(THE INPUT):

'''

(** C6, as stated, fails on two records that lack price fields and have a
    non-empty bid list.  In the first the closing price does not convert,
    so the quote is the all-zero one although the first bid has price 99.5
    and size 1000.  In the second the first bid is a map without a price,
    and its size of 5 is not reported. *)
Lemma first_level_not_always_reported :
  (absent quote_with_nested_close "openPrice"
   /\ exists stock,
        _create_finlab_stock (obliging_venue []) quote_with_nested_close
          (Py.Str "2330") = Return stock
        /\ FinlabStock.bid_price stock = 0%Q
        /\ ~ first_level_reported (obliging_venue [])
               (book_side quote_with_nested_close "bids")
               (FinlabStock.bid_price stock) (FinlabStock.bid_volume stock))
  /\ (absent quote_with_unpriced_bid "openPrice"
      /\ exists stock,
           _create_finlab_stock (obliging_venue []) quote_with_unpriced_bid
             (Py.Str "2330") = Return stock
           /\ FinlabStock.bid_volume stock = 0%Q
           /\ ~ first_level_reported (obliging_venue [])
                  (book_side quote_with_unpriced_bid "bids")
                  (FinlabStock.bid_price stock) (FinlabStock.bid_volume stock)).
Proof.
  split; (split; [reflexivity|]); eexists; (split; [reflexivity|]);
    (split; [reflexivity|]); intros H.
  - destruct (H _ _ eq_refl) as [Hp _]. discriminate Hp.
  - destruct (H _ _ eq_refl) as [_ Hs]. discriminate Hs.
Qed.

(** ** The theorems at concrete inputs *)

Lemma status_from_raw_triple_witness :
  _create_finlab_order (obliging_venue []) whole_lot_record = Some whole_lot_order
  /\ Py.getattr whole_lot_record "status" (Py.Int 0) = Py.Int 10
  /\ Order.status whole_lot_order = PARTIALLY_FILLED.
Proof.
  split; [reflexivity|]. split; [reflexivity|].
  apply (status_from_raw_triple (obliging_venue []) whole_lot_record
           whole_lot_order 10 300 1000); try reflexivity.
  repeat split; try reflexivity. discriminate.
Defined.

'''

(TASK PROMPT):
Only one stretch of the entries above is wanted: the lines from the one containing "(obliging_venue []) quote_with_unpriced_bid" through the one containing "whole_lot_record = Some whole_lot_order". Please reproduce it exactly.

(RESPONSE BOX):
           _create_finlab_stock (obliging_venue []) quote_with_unpriced_bid
             (Py.Str "2330") = Return stock
           /\ FinlabStock.bid_volume stock = 0%Q
           /\ ~ first_level_reported (obliging_venue [])
                  (book_side quote_with_unpriced_bid "bids")
                  (FinlabStock.bid_price stock) (FinlabStock.bid_volume stock)).
Proof.
  split; (split; [reflexivity|]); eexists; (split; [reflexivity|]);
    (split; [reflexivity|]); intros H.
  - destruct (H _ _ eq_refl) as [Hp _]. discriminate Hp.
  - destruct (H _ _ eq_refl) as [_ Hs]. discriminate Hs.
Qed.

(** ** The theorems at concrete inputs *)

Lemma status_from_raw_triple_witness :
  _create_finlab_order (obliging_venue []) whole_lot_record = Some whole_lot_order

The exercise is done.